RayBio® Protein Arrays are versatile and innovative planar arrays featuring proteins immobilized onto a glass slide support while targeting specific domains (e.g. Mouse or Human Cytokine Arrays, Allergen Arrays, Lung Cancer IgA Autoantibody Arrays). Such planar Protein Arrays are powerful tools that give a much broader view of the protein biology since they are compatible with multiple experimental applications.
This is particularly true with RayBio’s new, versatile Immunome Protein Arrays that integrate a unique technology to guarantee both specificity of recombinant proteins spotted on the array and full activity of a correctly folded protein.
RayBio® Immunome Protein Array overview
The Immunome Protein Arrays feature 1,631 functional and correctly folded recombinant proteins spotted on a glass slide (quadruplicate with 4 identical subarrays). They are compatible with multiple experimental applications such as:
- Protein-Antibody & Protein-Protein interactions
- Small molecule kinase inhibitor screening
- Methylation studies
- DNA binding studies…
Interestingly, the principle and use are quite simple and require less than 8 hours of processing time. The protocol might slightly differ depending on your preferred application.
For studying Protein-Antibody interactions, the glass slide is probed with less than 25µl of the sample of interest. The nonspecific auto-antibodies are washed off before the incubation with a Cy3 labelled anti-human IgG detection antibodies.
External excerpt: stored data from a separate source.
Inductive ForwardingOutcome := OutSubmitted | OutUnconfirmed.

Record ForwardingRequest := mkRequest {
  ingress : NodeAddr;
  req_next_hop : NodeAddr;
  source : NodeAddr;
  req_destination : NodeAddr;
  session_payload : list Z
}.

#[export] Instance BytePrice_eq_dec : EqDecision BytePrice.
Proof. solve_decision. Defined.
#[export] Instance BillingBasis_eq_dec : EqDecision BillingBasis.
Proof. solve_decision. Defined.
#[export] Instance ChannelTerms_eq_dec : EqDecision ChannelTerms.
Proof. solve_decision. Defined.
#[export] Instance Contract_eq_dec : EqDecision Contract.
Proof. solve_decision. Defined.
#[export] Instance Usage_eq_dec : EqDecision Usage.
Proof. solve_decision. Defined.
#[export] Instance ChannelUsage_eq_dec : EqDecision ChannelUsage.
Proof. solve_decision. Defined.
#[export] Instance AttemptState_eq_dec : EqDecision AttemptState.
Proof. solve_decision. Defined.
#[export] Instance RetiredRouteEvidence_eq_dec : EqDecision RetiredRouteEvidence.
Proof. solve_decision. Defined.
#[export] Instance Debt_eq_dec : EqDecision Debt.
Proof. solve_decision. Defined.
#[export] Instance History_eq_dec : EqDecision History.
Proof. solve_decision. Defined.

Definition no_usage : Usage := mkUsage 0 0 0.
Definition no_channel_usage : ChannelUsage := mkChannelUsage 0 0 0 0.

Definition has_free_handshakes (b : BillingBasis) : bool := bool_decide (b = ForwardingData).
Definition is_legacy (b : BillingBasis) : bool := bool_decide (b = UniqueSessionEnvelope).

(** The product of two [u64] fits the [u128] it is computed in. *)
Definition amount_due_msat (self : BytePrice) (bytes : Z) : option Z :=
  if per_bytes self =? 0 then None
  else
    let due := (bytes * msat self + (per_bytes self - 1)) / per_bytes self in
    if due <=? U64_MAX then Some due else None.

(** ** Roll-ups of retired contracts ([ledger/history.rs]) *)

Module RetiredRoutes.

Definition default : RetiredRouteEvidence := mkRetired 0 0 no_usage 0 0.

Definition add_usage (a b : Usage) : option Usage :=
  r ← checked_add (reserved_units a) (reserved_units b);
  s ← checked_add (submitted_units a) (submitted_units b);
  u ← checked_add (unconfirmed_units a) (unconfirmed_units b);
  Some (mkUsage r s u).

Definition merged (self other : RetiredRouteEvidence) : option RetiredRouteEvidence :=
  n ← checked_add (contracts self) (contracts other);
  u ← add_usage (retired_units self) (retired_units other);
  r ← checked_add (retired_reserved_msat self) (retired_reserved_msat other);
  s ← checked_add (retired_submitted_msat self) (retired_submitted_msat other);
  Some (mkRetired (Z.max (through_unix self) (through_unix other)) n u r s).

Definition added (self : RetiredRouteEvidence) (c : Contract) (u : Usage) : option RetiredRouteEvidence :=
  n ← checked_add (contracts self) 1;
  us ← add_usage (retired_units self) u;
  dr ← amount_due_msat (price c) (reserved_units u);
  r ← checked_add (retired_reserved_msat self) dr;
  ds ← amount_due_msat (price c) (submitted_units u);
  s ← checked_add (retired_submitted_msat self) ds;
  Some (mkRetired (Z.max (through_unix self) (expires_unix c)) n us r s).

Definition rejects (self : RetiredRouteEvidence) (expiry : Z) : bool :=
  negb (contracts self =? 0) && (expiry <=? through_unix self).

Definition valid (self : RetiredRouteEvidence) (channel_expiry : Z) : bool :=
  if contracts self =? 0 then bool_decide (self = default)
  else
    (through_unix self <=? channel_expiry)
    && bool_decide (checked_add (submitted_units (retired_units self)) (unconfirmed_units (retired_units self))
                    = Some (reserved_units (retired_units self)))
    && (retired_submitted_msat self <=? retired_reserved_msat self).

Definition recovered (saved : option RetiredRouteEvidence) (modern : bool) (expiry : Z)
    : option RetiredRouteEvidence :=
  match saved with
  | Some value => if valid value expiry && (modern || bool_decide (value = default)) then Some value else None
  | None => if modern then None else Some default
  end.

End RetiredRoutes.

(** ** Validation of terms *)

Fixpoint ends_with_slash (s : string) : bool :=
  match s with
  | EmptyString => false
  | String c EmptyString => bool_decide (c = "/"%char)
  | String _ s => ends_with_slash s
  end.

Definition str_len (s : string) : Z := Z.of_nat (String.length s).

Definition validate_channel (c : ChannelTerms) : outcome LedgerError Z :=
  match checked_mul (capacity_sat c) 1000 with
  | None => Err InvalidContract
  | Some cap =>
      if (str_len (terms_id c) =? 0) || (128 <? str_len (terms_id c)) || (str_len (mint_url c) =? 0)
         || (512 <? str_len (mint_url c)) || ends_with_slash (mint_url c) || (cap =? 0) || (cap <? grace_msat c)
      then Err InvalidContract else Ok cap
  end.

Definition validate_contract (c : Contract) (channel : ChannelTerms) : outcome LedgerError () :=
  if (str_len (contract_id c) =? 0) || (128 <? str_len (contract_id c)) || (max_units c =? 0)
     || (msat (price c) =? 0) || bool_decide (amount_due_msat (price c) (max_units c) = None)
     || (next_hop c =? buyer channel) || (terms_expires_unix channel <? expires_unix c)
  then Err InvalidContract else Ok ().

(** ** Debts of retired channels ([ledger/channel_history.rs]) *)

(** [a.checked_add(b).ok_or(LedgerError::Capacity)]. *)
Definition add (a b : Z) : outcome LedgerError Z :=
  match checked_add a b with Some c => Ok c | None => Err Capacity end.

Module Histories.

Definition default : History := mkHistory 0 0 0 no_channel_usage RetiredRoutes.default [].

Definition owes (t : ChannelTerms) (d : Debt) : bool :=
  (debt_buyer d =? buyer t) && bool_decide (debt_mint d = mint_url t).

Definition debt (self : History) (t : ChannelTerms) : Z :=
  match filter (λ d, owes t d = true) (debts self) with d :: _ => debt_msat d | [] => 0 end.

(** The [try_fold] of [valid]: the sum, if every debt is proper and named once. *)
Fixpoint sum_debts (seen : gset (NodeAddr * string)) (sum : Z) (ds : list Debt) : option Z :=
  match ds with
  | [] => Some sum
  | d :: ds =>
      if (debt_msat d =? 0) || (str_len (debt_mint d) =? 0) || (512 <? str_len (debt_mint d))
         || bool_decide ((debt_buyer d, debt_mint d) ∈ seen)
      then None
      else sum ← checked_add sum (debt_msat d); sum_debts ({[(debt_buyer d, debt_mint d)]} ∪ seen) sum ds
  end.
Lemma booked_nonneg k : 0 ≤ booked submitted_units k (accounts s) ≤ booked reserved_units k (accounts s).
Proof.
  split.
  - apply map_sum_nonneg. intros k' a Ha. case_bool_decide; [|lia].
    apply (account_due k' a _ Ha). by apply (ao_range (tr_account _ _ Htr k' a Ha)).
  - apply map_sum_le. intros k' a Ha. case_bool_decide; [|lia].
    destruct (account_priced k' a Ha). apply due_mono; [lia|lia|]. apply (ao_range (tr_account _ _ Htr k' a Ha)).
Qed.

Lemma booked_elem f k k' a : accounts s !! k' = Some a → channel_id (contract a) = k →
  (∀ k a, accounts s !! k = Some a → 0 ≤ f (usage a) ≤ max_units (contract a)) →
  due (price (contract a)) (f (usage a)) ≤ booked f k (accounts s).
Proof.
  intros Ha Hk Hf. unfold booked.
  pose proof (map_sum_elem (λ _ a, if bool_decide (channel_id (contract a) = k) then due (price (contract a)) (f (usage a)) else 0)
    (accounts s) k' a) as Hle. cbn beta in Hle. rewrite (bool_decide_true (channel_id (contract a) = k)) in Hle by done.
  apply Hle; [|done]. intros k2 a2 Ha2. case_bool_decide; [|lia]. by apply (account_due k2 a2 _ Ha2), (Hf k2).
Qed.
End booked.

(** Changing one account changes its channel's column by the difference. *)
Lemma booked_insert f k id a a' (m : gmap string Account) : m !! id = Some a → contract a' = contract a →
  booked f k (<[id := a']> m) = booked f k m
    + if bool_decide (channel_id (contract a) = k)
      then due (price (contract a)) (f (usage a')) - due (price (contract a)) (f (usage a)) else 0.
Proof.
  intros Hm Hc. unfold booked. rewrite (map_sum_insert _ _ _ _ _ Hm), Hc. case_bool_decide; lia.
Qed.

(** A change of the accounts that keeps agreements and usage keeps the columns. *)
Lemma booked_fmap f k (g : Account → Account) (m : gmap string Account) :
  (∀ id a, m !! id = Some a → contract (g a) = contract a ∧ f (usage (g a)) = f (usage a)) →
  booked f k (g <$> m) = booked f k m.
Proof.
  intros Hg. unfold booked. rewrite map_sum_fmap. apply map_sum_ext. intros id a Ha. cbn.
  destruct (Hg id a Ha) as [-> ->]. done.
Qed.

(** ** Transporting the invariant *)

(** Two maps with the same keys and related values. *)
Definition agree {A} (R : A → A → Prop) (m m' : gmap string A) : Prop := ∀ k, option_Forall2 R (m !! k) (m' !! k).

Lemma agree_refl {A} (R : A → A → Prop) m : (∀ x, R x x) → agree R m m.
Proof. intros HR k. destruct (m !! k); by constructor. Qed.

Lemma agree_insert {A} (R : A → A → Prop) m k a a' :
  (∀ x, R x x) → m !! k = Some a → R a a' → agree R m (<[k := a']> m).
Proof.
  intros HR Hk Ha j. destruct (decide (j = k)) as [->|Hne].
  - rewrite lookup_insert_eq, Hk. by constructor.
  - rewrite lookup_insert_ne by done. destruct (m !! j); by constructor.
Qed.

Lemma agree_fmap {A} (R : A → A → Prop) (g : A → A) m : (∀ x, R x (g x)) → agree R m (g <$> m).
Proof. intros HR k. rewrite lookup_fmap. destruct (m !! k); by constructor. Qed.

Lemma agree_inv {A} (R : A → A → Prop) m m' k a' : agree R m m' → m' !! k = Some a' → ∃ a, m !! k = Some a ∧ R a a'.
Proof. intros H Hk. specialize (H k). rewrite Hk in H. inversion H; subst; eauto. Qed.

Lemma agree_fwd {A} (R : A → A → Prop) m m' k a : agree R m m' → m !! k = Some a → ∃ a', m' !! k = Some a' ∧ R a a'.
Proof. intros H Hk. specialize (H k). rewrite Hk in H. inversion H; subst; eauto. Qed.

Lemma agree_size {A} (R : A → A → Prop) m m' : agree R m m' → size m' = size m.
Proof.
  intros H. rewrite <- !size_dom. f_equal. apply leibniz_equiv. intros k. rewrite !elem_of_dom. specialize (H k).
  inversion H; subst; split; intros [? ?]; eauto; congruence.
Qed.

Definition acc_sub (a a' : Account) : Prop :=
  contract a' = contract a ∧ (account_active a' = true → account_active a = true).
Definition ch_sub (c c' : Channel) : Prop :=
  terms c' = terms c ∧ retired c' = retired c ∧ (channel_active c' = true → channel_active c = true).

Lemma acc_sub_refl a : acc_sub a a.
Proof. done. Qed.
Lemma ch_sub_refl c : ch_sub c c.
Proof. done. Qed.

Lemma shape_agree limits s s' : shape limits s →
  agree acc_sub (accounts s) (accounts s') → agree ch_sub (channels s) (channels s') →
  (∀ k a c, accounts s' !! k = Some a → account_active a = true → channels s' !! channel_id (contract a) = Some c →
     channel_active c = true) →
  shape limits s'.
Proof.
  intros [Hc Ha Hh H1c H1a [Hs1 Hs2]] Hacc Hch Hact. split.
  - intros k c' Hk. destruct (agree_inv _ _ _ _ _ Hch Hk) as (c & Hk' & -> & -> & _). eauto.
  - intros k a' Hk. destruct (agree_inv _ _ _ _ _ Hacc Hk) as (a & Hk' & -> & _). eauto.
  - intros k a' Hk. destruct (agree_inv _ _ _ _ _ Hacc Hk) as (a & Hk' & He & _).
    destruct (Hh k a Hk') as (c & Hcid & Hv & Hrj & _). destruct (agree_fwd _ _ _ _ _ Hch Hcid) as (c' & Hc' & Ht & Hr & _).
    exists c'. rewrite He, Ht, Hr. split_and!; [done|done|done|]. intros Hon. apply (Hact k a' c' Hk Hon). by rewrite He.
  - intros k c k' c' Hk Hk' Hon Hon'. destruct (agree_inv _ _ _ _ _ Hch Hk) as (c0 & Hk0 & -> & _ & Hi).
    destruct (agree_inv _ _ _ _ _ Hch Hk') as (c1 & Hk1 & -> & _ & Hi'). apply (H1c k c0 k' c1); auto.
  - intros k a c k' a' c' Hk Hk' Hon Hon'. destruct (agree_inv _ _ _ _ _ Hacc Hk) as (a0 & Hk0 & -> & Hi).
    destruct (agree_inv _ _ _ _ _ Hacc Hk') as (a1 & Hk1 & -> & Hi'). intros Hc0 Hc1.
    destruct (agree_inv _ _ _ _ _ Hch Hc0) as (c0 & Hc0' & -> & _). destruct (agree_inv _ _ _ _ _ Hch Hc1) as (c1 & Hc1' & -> & _).
    apply (H1a k a0 c0 k' a1 c1); auto.
  - by rewrite (agree_size _ _ _ Hacc), (agree_size _ _ _ Hch).
Qed.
For the identification of Protein-Protein interactions, the protocol requires first to prepare tagged protein samples. They will be probed onto the array and protein-protein complexes will be detected with a fluorescent-conjugated anti-tag detection antibodies.
Regarding Kinase inhibitor screening, the small molecules of interest and controls are incubated directly onto the array (after a washing step) followed by an incubation with co-substrates to induce auto-phosphorylation of kinases. Fluorescent anti-phospho antibodies are then added to interact with the newly phosphorylated kinases. For methylation studies, the principle is quite the same except that the co-factors used will induce protein methylation and the detection is ensured with fluorophore-conjugated secondary antibodies detecting the appropriate post-translation modification.
Finally, regarding DNA binding studies, the array is incubated with the DNA sample of interest and then with a fluorophore-conjugated polyclonal secondary antibodies specific for the DNA sequence of interest.
Whatever your experimental application, the signals are visualized using a fluorescence laser scanner (see laser scanner specifications). Interestingly, if you do not have access to a scanner, RayBiotech and tebu-bio can provide slide scanning and data analysis services.
The RayBio® Arrays are semi-quantitative multiplex protein immunoassays, especially developed for the better understanding of the protein biology. They are available as ready-to-use assay kits or as full testing services.